Alaska's brush with COVID-19: Until now, the US state of Alaska has been unscathed by the coronavirus crisis. But with the state's lucrative fishing season about to start, hundreds of fishing boat crews from around the country have descended on Alaskan villages, bringing the disease with them. The first coronavirus case was identified recently in the town of Cordova, when a Seattle-based worker tested positive. The pandemic puts Alaskan officials in a bind: they want to protect their residents, but they don't want to cripple the fishing industry, which generates $5 billion a year and accounts for 8 percent of statewide employment. But continuing with business as usual poses huge risks for workers, many of whom work in crowded fish processing plants – similar to the assembly line in meat-processing centers that have proven to be vectors of disease around the world. Local officials are weighing the dilemma at a time when Alaska has already taken a financial hit because of plummeting prices for oil, its main economic engine, as well as disruption to tourism, another big local industry.
Spain fears second wave: Spain, one of the countries hardest hit by the pandemic, has recently been slowly loosening lockdown restrictions as the peak of its outbreak recedes. But on Thursday, the country recorded 217 COVID-19 deaths, the highest daily toll in over a week, sparking fears of a second wave of infection. While things are significantly better than in early April, when almost 1,000 Spaniards died daily from the disease, preliminary anti-body testing across the country shows that only 5 percentof Spain's population, around 2.4 million people, have contracted the virus. Public health experts say that's well below the herd-immunity threshold that would allow society to return to something resembling normalcy. Whether the government will now move to slow or reverse the cautious reopening remains to be seen.

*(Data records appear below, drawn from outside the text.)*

Lemma spec_bind {A B} (m : N W A) (f : A → N W B) (P : A → Prop) (Q : B → Prop) :
  spec E m P → (∀ a, P a → spec E (f a) Q) → spec E (m ≫= f) Q.
Proof.
  intros Hm Hf st. unfold mbind, N_mbind. destruct (Hm st) as (e1 & H1 & H2 & H3).
  destruct (m st) as [a st1]. simpl in *. destruct (Hf a H3 st1) as (e2 & H4 & H5 & H6).
  exists (e1 ++ e2). rewrite H4, H1, app_assoc. split; [done|]. split; [|done].
  by apply Forall_app.
Qed.

Lemma spec_mono {A} (m : N W A) (P Q : A → Prop) :
  (∀ a, P a → Q a) → spec E m P → spec E m Q.
Proof. intros HPQ Hm st. destruct (Hm st) as (evs & ? & ? & ?). eauto. Qed.

Lemma spec_emit e (Q : () → Prop) : E e → Q () → spec (W := W) E (emit e) Q.
Proof. intros He HQ st. exists [e]. split; [done|]. split; [by constructor|done]. Qed.

Lemma spec_on_world {A} (f : W → A * W) (Q : A → Prop) : (∀ a, Q a) → spec E (on_world f) Q.
Proof.
  intros HQ st. exists []. unfold on_world. destruct (f (world st)) as [a w]. simpl.
  by rewrite app_nil_r.
Qed.

Lemma spec_on_world_of {A} (f : W → A * W) (Q : A → Prop) : (∀ w, Q (f w).1) → spec E (on_world f) Q.
Proof.
  intros HQ st. exists []. unfold on_world. specialize (HQ (world st)). destruct (f (world st)) as [a w]. simpl.
  by rewrite app_nil_r.
Qed.

Lemma spec_mark (Q : () → Prop) : Q () → spec (W := W) E markBlockedEgress Q.
Proof. intros HQ st. exists []. by rewrite app_nil_r. Qed.
Lemma spec_markDNS (Q : () → Prop) : Q () → spec (W := W) E markDNSBlocked Q.
Proof. intros HQ st. exists []. by rewrite app_nil_r. Qed.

Global child mortality rates set to rise: Public health experts are warning that as lockdowns and travel restrictions reduce access to preventive care and vaccinations around the world, 1.2 million children could die over the next six months alone. This would be the first rise in global child mortality in six decades. Among the countries expected to be hardest hit are Brazil, Nigeria, Somalia, and Pakistan. At the beginning of the COVID outbreak, public health officials already warned of a resurgence of infectious diseases like measles and malaria. The UN, meanwhile, has warned that widespread hunger because of job losses could also compound health outcomes for millions of children and has appealed to the international community for $1.6 billion in aid. "We must not let decades of progress on reducing preventable child and maternal deaths, be lost," a UN spokesperson said.